Lyra lo miró, ojos inyectados en sangre. — Mentiroso.

— Tienes que comprender que... — James se lamió los labios, desesperado por desvanecer la desolación que había en su rostro. Desesperado porque supiera que, si tuviera de otra, James jamás lo haría, jamás le causaría este tormento apropósito. Lo que menos quería era que ella sufriera. — Era la única forma, Lyra. Tú misma lo dijiste, eras un comodín...

— ¡Y lo dejaste solo!

— No, no — James apretó los puños, sintiéndose acorralado. — Frank y Alice estarán con él, Atticus no está solo. Él tiene la mejor posibilidad de sobrevivir, y sé que lo sabes, acabas de decírmelo. Ellos lo quieren a él, y te tenían ahí porque necesitaban tenerlo. Tú eres su manera de llegar a Atticus.

Algo en la postura de Lyra se rompió, y fue reemplazado por el golpe de una realización no deseada. Una realización a la que ella se negó todo este tiempo a llegar; incluso si lógicamente era consciente de lo que significaba su presencia allí para los mortifagos, para Atticus. Ella lo sabía; pero nunca lo quiso aceptar, porque aceptarlo lo hacía real.

— ¿De qué hablas? — Lyra murmuró; aunque su voz tembló. Ya no había nada defensivo en ella, nada que la haría arremeter contra James.

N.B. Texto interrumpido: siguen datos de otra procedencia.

Definition fresh (busy : nat -> bool) (fault : nat -> Fault) (rot : Z)
  : EPD_2in13_B_V4 :=
  mkEPD false false false false
        internal_width EPD_HEIGHT
        (bytearray_zeros (EPD_HEIGHT * internal_width / 8))
        (bytearray_zeros (EPD_HEIGHT * internal_width / 8))
        rot busy 0%nat fault 0%nat [].

Definition __init__ (busy : nat -> bool) (fault : nat -> Fault) (rot : Z)
  : nat -> result Z :=
  fun fuel => init fuel (fresh busy fault rot).

(** ** What the controller sees *)

Inductive frame : Type :=
| Command (code : Z)
| Data (value : Z).

(** A byte written while DC is low is a command, while DC is high a data
    byte; [dc_level] is the level of the line before the events. *)
Fixpoint bus_view (dc_level : bool) (evs : list event) : list frame :=
  match evs with
  | [] => []
  | EvPin DC_PIN v :: evs' => bus_view v evs'
  | EvWrite bytes :: evs' =>
      map (if dc_level then Data else Command) bytes ++ bus_view dc_level evs'
  | _ :: evs' => bus_view dc_level evs'
  end.

Definition is_data (f : frame) : bool :=
  match f with Data _ => true | Command _ => false end.

Definition is_command (f : frame) : bool :=
  match f with Command _ => true | Data _ => false end.

Definition is_code (c : Z) (f : frame) : bool :=
  match f with Command c' => c' =? c | Data _ => false end.

Definition count_frames (p : frame -> bool) (fs : list frame) : nat :=
  List.length (filter p fs).

(** ** Event sequences of the protocol steps *)

(** One framed byte, as [send_command] ([dc_level = false]) and [send_data]
    ([dc_level = true]) produce it on a working bus. *)
Definition frame_events (dc_level : bool) (b : Z) : list event :=
  [EvPin DC_PIN dc_level; EvPin CS_PIN false;
   EvLock; EvConfigure 4000000 0 0; EvPin CS_PIN false; EvWrite [b];
   EvPin CS_PIN true; EvUnlock;
   EvPin CS_PIN true].

Definition command_events (c : Z) : list event := frame_events false c.
Definition data_events (d : Z) : list event := frame_events true d.
Definition msg_comments (review : HumanReview) : string :=
  fstr [ "Insufficient review comments: ";
         str_int (Z.of_nat (String.length (comments review))); " characters. ";
         "Approvals require substantive explanation (minimum 50 characters)." ]%string.

Definition msg_no_concerns : string :=
  fstr [ "No concerns documented for rejection. ";
         "Rejections must specify reasons." ]%string.

Definition msg_engagement (engagement_score : Z) : string :=
  fstr [ "Low engagement score: "; str_int engagement_score; "/4. ";
         "Review shows insufficient due diligence markers ";
         "(questions, documents, comments, concerns)." ]%string.

(** Truth value of a list: non-empty. *)
Definition truthy {A : Type} (l : list A) : bool :=
  match l with
  | [] => false
  | _ :: _ => true
  end.

Definition engagement (review : HumanReview) : Z :=
  let engagement_score := 0%Z in
  let engagement_score :=
    if (0 <? questions_asked review)%Z
    then (engagement_score + 1)%Z else engagement_score in
  let engagement_score :=
    if (0 <? List.length (documents_reviewed review))%nat
    then (engagement_score + 1)%Z else engagement_score in
  let engagement_score :=
    if (100 <? String.length (comments review))%nat
    then (engagement_score + 1)%Z else engagement_score in
  let engagement_score :=
    if truthy (concerns_raised review)
    then (engagement_score + 1)%Z else engagement_score in
  engagement_score.

(** The five tests, in the order of the source. *)
Definition too_short (proposal : Proposal) (review : HumanReview) : bool :=
  Qltb (review_duration_minutes review)
       (complexity_score proposal * MIN_REVIEW_MINUTES_PER_COMPLEXITY).

Definition too_long (proposal : Proposal) (review : HumanReview) : bool :=
  Qltb (complexity_score proposal * MAX_REVIEW_MINUTES_PER_COMPLEXITY * 2)
       (review_duration_minutes review).

Definition thin_approval (review : HumanReview) : bool :=
  ReviewStatus_eqb (status review) APPROVED
  && (String.length (comments review) <? 50)%nat.

Definition bare_rejection (review : HumanReview) : bool :=
  ReviewStatus_eqb (status review) REJECTED
  && negb (truthy (concerns_raised review)).

Definition low_engagement (review : HumanReview) : bool :=
  (engagement review <? 2)%Z.
(** X5. No operation deletes an expense or changes its id, its owner or
    its creation time. The total amount of an expense changes only through
    [updateExpense] with an amount in the patch, to that amount as the
    request carries it; approving,
    verifying, rejecting, assigning and submitting pay out or pass on the
    amount that was recorded. *)
Theorem expense_identity_kept env op s x e :
  expenses s !! x = Some e →
  ∃ e',
    expenses (exec env op s).1 !! x = Some e'
    ∧ id e' = id e
    ∧ user_id e' = user_id e
    ∧ created_at e' = created_at e
    ∧ (total_amount e' = total_amount e
       ∨ ∃ userId data v,
           op = Update x userId data ∧ u_amount data = Some v
           ∧ total_amount e' = json_number v).
Proof.
  intros He. destruct op; simpl.
  - destruct (createExpense_cases env userId data s)
      as [[_ ->]|(_ & es & -> & _)]; simpl; [eauto 10|].
    rewrite lookup_insert_ne; [eauto 10|].
    intros Heq. pose proof (is_fresh (dom (expenses s))) as Hfresh.
    rewrite Heq in Hfresh. apply not_elem_of_dom in Hfresh. congruence.
  - op_run; eauto 10.
    all: cbn [fst snd expenses with_expenses with_audit_logs].
    all: rewrite lookup_insert; split_target; simplify_eq; eauto 10.
    all: eexists; split; [reflexivity|].
    all: destruct (apply_update_identity env data (total_amount e) e)
      as (-> & -> & -> & ->).
    all: repeat (split; [done|]).
    all: destruct (u_amount data) eqn:Hamt; simpl; eauto 10.
  - op_run; eauto 10.
    all: cbn [fst snd expenses with_expenses with_audit_logs].
    all: rewrite lookup_insert; split_target; simplify_eq; eauto 10.
  - op_run; eauto 10.
    all: cbn [fst snd expenses with_expenses with_audit_logs].
    all: rewrite lookup_insert; split_target; simplify_eq; eauto 10.
  - op_run; eauto 10.
    all: cbn [fst snd expenses with_expenses with_audit_logs].
    all: rewrite lookup_insert; split_target; simplify_eq; eauto 10.
  - op_run; eauto 10.
    all: cbn [fst snd expenses with_expenses with_audit_logs with_profiles].
    all: rewrite ?alter_insert_eq, lookup_insert; split_target; simplify_eq;
      eauto 10.
    all: destruct comment; simpl; eauto 10.
  - op_run; eauto 10.
    all: cbn [fst snd expenses with_expenses with_audit_logs].
    all: rewrite lookup_insert; split_target; simplify_eq; eauto 10.
    all: destruct comment; simpl; eauto 10.
Qed.
(** C1.  Take an event and a bookmaker whose spreads market has a first
    outcome [oh] named as the home team or "Home" and a first outcome
    [oa] named as the away team or "Away", with points [hp] and [ap].
    Whenever [map_event_to_game] returns a game, its spread has as
    favorite the side whose point is numerically smaller, as line the
    absolute value of that side's point and as price that side's price:
    the home side when [hp < ap], the away side when [ap < hp] and when
    the two points are equal.  And the spread is produced: with
    [hp < ap] (resp. otherwise), a home (resp. away) team name that
    is a string and a price that [american_int] accepts, the spread part
    returns that spread; and the game is returned with it: when moreover
    the moneyline and the total parts return theirs and the event's
    commence_time is a string, [map_event_to_game] returns the game
    made of the event's three strings, that moneyline, that spread and
    that total. *)
Theorem spread_favorite_smaller_point {host : Host}
    (ev book home away : pyval) (markets : pydict) (outs : pyval)
    (items : list pyval) (oh oa : pyval) (hp ap : spec_float) :
  py_get ev "home_team" PNone = Ok home ->
  py_get ev "away_team" PNone = Ok away ->
  book_markets book = Ok markets ->
  market_outcomes markets "spreads" = Ok (Some outs) ->
  py_iter outs = Ok items ->
  first_match (names_side home "Home") items oh -> truthy oh = true ->
  first_match (names_side away "Away") items oa -> truthy oa = true ->
  point_of oh = Ok hp -> point_of oa = Ok ap ->
  (forall g, map_event_to_game ev book = Ok (Some g) ->
     let s := Game.spread g in
     (float_lt hp ap = true ->
        PStr (Spread.favorite s) = home /\ Spread.line s = float_abs hp
        /\ price_of oh = Ok (Spread.price s))
     /\ (float_lt ap hp = true ->
        PStr (Spread.favorite s) = away /\ Spread.line s = float_abs ap
        /\ price_of oa = Ok (Spread.price s))
     /\ (float_eq hp ap = true ->
        PStr (Spread.favorite s) = away /\ Spread.line s = float_abs ap
        /\ price_of oa = Ok (Spread.price s)))
  /\ (forall f p, float_lt hp ap = true -> home = PStr f -> price_of oh = Ok p ->
        map_spread home away markets = Ok (Some (Spread.make f (float_abs hp) p)))
  /\ (forall f p, float_lt hp ap = false -> away = PStr f -> price_of oa = Ok p ->
        map_spread home away markets = Ok (Some (Spread.make f (float_abs ap) p)))
  /\ (forall k h a ml t p,
        home = PStr h -> away = PStr a ->
        py_get ev "commence_time" PNone = Ok (PStr k) ->
        map_moneyline home away markets = Ok (Some ml) ->
        map_total markets = Ok (Some t) ->
        (float_lt hp ap = true -> price_of oh = Ok p ->
           map_event_to_game ev book
           = Ok (Some (Game.make 1 k h a ml (Spread.make h (float_abs hp) p) t)))
        /\ (float_lt hp ap = false -> price_of oa = Ok p ->
           map_event_to_game ev book
           = Ok (Some (Game.make 1 k h a ml (Spread.make a (float_abs ap) p) t)))).
Proof.
  intros Hh Ha Hmk Hm Hi Hfh Hth Hfa Hta Hhp Hap.
  pose proof (map_spread_resolved home away markets outs items oh oa hp ap Hm Hi
                (first_outcome_first_match _ _ _ Hfh)
                (first_outcome_first_match _ _ _ Hfa) Hth Hta Hhp Hap) as Hsp.
  split; [| split; [| split]].
  - intros g Hg s.
    destruct (map_event_to_game_Some _ _ _ Hg)
      as (home' & away' & markets' & Hh' & Ha' & Hmk' & _ & Hs & _ & _ & _ & Hhome & Haway).
    assert (E1 : home' = home) by congruence.
    assert (E2 : away' = away) by congruence.
    assert (E3 : markets' = markets) by congruence.
    rewrite E1 in Hs, Hhome. rewrite E2 in Hs, Haway. rewrite E3 in Hs.
    clear E1 E2 E3 Hh' Ha' Hmk'.
    fold s in Hs. rewrite Hsp in Hs.
    assert (Hhome_case : float_lt hp ap = true ->
              PStr (Spread.favorite s) = home /\ Spread.line s = float_abs hp
              /\ price_of oh = Ok (Spread.price s)).
    { intros E. rewrite E in Hs.
      destruct (price_of oh) as [p|]; [| discriminate]. cbn [bind] in Hs.
      rewrite Hhome in Hs. simpl in Hs. injection Hs as <-. simpl. now rewrite Hhome. }
    assert (Haway_case : float_lt hp ap = false ->
              PStr (Spread.favorite s) = away /\ Spread.line s = float_abs ap
              /\ price_of oa = Ok (Spread.price s)).
    { intros E. rewrite E in Hs.
      destruct (price_of oa) as [p|]; [| discriminate]. cbn [bind] in Hs.
      rewrite Haway in Hs. simpl in Hs. injection Hs as <-. simpl. now rewrite Haway. }
    split; [exact Hhome_case |]. split.
    + intros E. apply Haway_case. now apply float_lt_asym.
    + intros E. apply Haway_case. now apply float_eq_not_lt.
  - intros f p E -> Hp. rewrite Hsp, E, Hp. reflexivity.
  - intros f p E -> Hp. rewrite Hsp, E, Hp. reflexivity.
  - intros k h a ml t p Eh Ea Hk Hml Ht. subst home away. split.
    + intros E Hp. apply (map_event_to_game_built ev book markets); try assumption.
      rewrite Hsp, E, Hp. reflexivity.
    + intros E Hp. apply (map_event_to_game_built ev book markets); try assumption.
      rewrite Hsp, E, Hp. reflexivity.
Qed.
(** * jaxonnxruntime: the Mod and Slice operator handlers

    A shallow embedding of [jaxonnxruntime/onnx_ops/mod.py] and
    [jaxonnxruntime/onnx_ops/slice.py], with the part of the host tensor
    algebra (jax.numpy / jax.lax) the two translation functions call.

    Conventions of the embedding:
    - an operand is an n-dimensional integer array: a shape and a row-major
      buffer ([ndarray]) of the integers the caller passes;
      floating-point dtypes are outside the embedding;
    - the host computes on int32, its default integer type: an entry
      outside that range is wrapped to it when it enters a host
      operation ([to_int32]);
    - a Python exception is a value of [exn]; a call that can raise returns
      [result A];
    - a local variable that may be unbound when it is read is an [option];
    - both translation functions are wrapped in [jax.jit], so the Python
      body runs on traced arrays: shapes and lengths are static, entries
      are not.  An exception of the body is raised when the function is
      traced, that is, at the call;
    - an operation that needs static integers, as [jax.lax.slice] does
      for its index arguments, cannot read the entries of a traced array
      and raises TypeError ([as_static_sequence]). *)

From Stdlib Require Import ZArith List Bool Lia.
From stdpp Require Import gmap strings.
Import ListNotations.
(** * CORD-19 metadata pipeline: cleaning and frequency analysis

    A shallow embedding of the data-cleaning module ([clean_data],
    [handle_dates], [handle_missing_values], [create_new_features]), of the
    dashboard's own [clean_data], and of the aggregation part of the
    analysis module ([analyze_titles], [analyze_sources], the journal and
    year counts of [analyze_publication_trends]).

    The pandas objects the code manipulates are modelled as follows.
    - A cell is a [value]: missing ([NaN], which also stands for [None] and
      [NaT]), text, integer, boolean or timestamp (a calendar date; the
      time of day, which no computation reads, is midnight).  Numbers
      with a fractional part are not modelled.
    - A [DataFrame] is a row index and an ordered list of named columns.
    - Frames are mutable objects: they live in a heap and the functions
      receive and return references, so that [df.copy()], in-place column
      assignment and the rebinding [df = df[mask]] keep their meaning.
    - [print] appends a structured event to the output trace.
    - Python exceptions are values of [exn]; a raise keeps the state
      reached so far.

    Text is modelled over code points below 256 (Rocq's [ascii]); the
    character classes follow Python's [str] methods and [re] on that
    range.

    An analysis function is modelled with the values it computes and
    returns and with the exceptions raised on the way, by Python and
    pandas and by the two library calls that check what they are given:
    [plt.pie], which wants as many labels as wedges, and
    [WordCloud.generate], which wants a word that is not one of its stop
    words.  The other chart calls put values on axes and are left out, as
    is the placement of the words of the cloud on its canvas.  The type
    of a column is that of its cells: a column without a value is taken
    to be numeric. *)

From Stdlib Require Import ZArith Ascii String List Lia Bool Permutation.
From stdpp Require Import base tactics option list sorting strings pretty.

Open Scope string_scope.
Open Scope list_scope.
Open Scope nat_scope.

Set Warnings "-clear-no-such-hyp".

(** ** Python text primitives *)

Module Py.

(** Code point of a character. *)
Definition ord (c : ascii) : nat := nat_of_ascii c.

Definition between (lo hi n : nat) : bool := (lo <=? n) && (n <=? hi).

(** [str.isspace] on one character: the separators of [str.split()] and
    the characters removed by [str.strip()]. *)
Definition isspace (c : ascii) : bool :=
  let n := ord c in
  between 9 13 n || between 28 32 n || (n =? 133) || (n =? 160).

(** The class [[a-zA-Z]] of the title pattern. *)
Definition is_ascii_alpha (c : ascii) : bool :=
  let n := ord c in between 65 90 n || between 97 122 n.

Definition is_digit (c : ascii) : bool := between 48 57 (ord c).

(** Letters and numeric characters of the range 128..255. *)
Definition is_latin1_alnum (c : ascii) : bool :=
  let n := ord c in
  (n =? 170) || (n =? 178) || (n =? 179) || (n =? 181) || (n =? 185) ||
  (n =? 186) || between 188 190 n || between 192 214 n ||
  between 216 246 n || between 248 255 n.

(** The class [\w] of [re] on text patterns: alphanumerics and the
    underscore.  [\b] is the boundary between [\w] and its complement. *)
Definition is_word (c : ascii) : bool :=
  is_ascii_alpha c || is_digit c || (ord c =? 95) || is_latin1_alnum c.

— El plan era que los mortifagos vieran a Alice irse contigo — dijo James, señalándose a si mismo y a su vestimenta. El cabello rubio de Alice le golpeó el hombro, el sonido del tacón que repiqueteaba en el suelo le recordó que la multijugos seguía en uso. — Y así irían tras Alice y Frank, pero lo que encontrarían era a Atticus. Pasaron todo este tiempo usándote porque sabían que de lo contrario, nunca serían rivales para él. Lyra, por favor, te prometo que no trataba de hacerte daño, estoy tratando de salvarlos.

Lyra agachó la cabeza.

— ¿Es mi culpa? — ella susurró, dedos esqueléticos apretaron los bordes de la túnica de San Mungo que la cubría. Lyra sacudió la cabeza, el acelero repentino de su respiración le indicó a James que estaba entrando en pánico, los 11 años de tortura se le vinieron encima.

— No, eso no es lo que quise decir.

— Es mi culpa — repitió Lyra, sollozando con fuerza. Las manos de Lyra se agitaron en el aire, en busca de algo de lo que sostenerse, a lo que aferrarse para mantenerse de pie. James se separó de la pared y se acercó a ella, pasos rápidos que pasaron desapercibidos en el pánico que la embargaba. — Es mi culpa, él podría haberse ido, y-yo...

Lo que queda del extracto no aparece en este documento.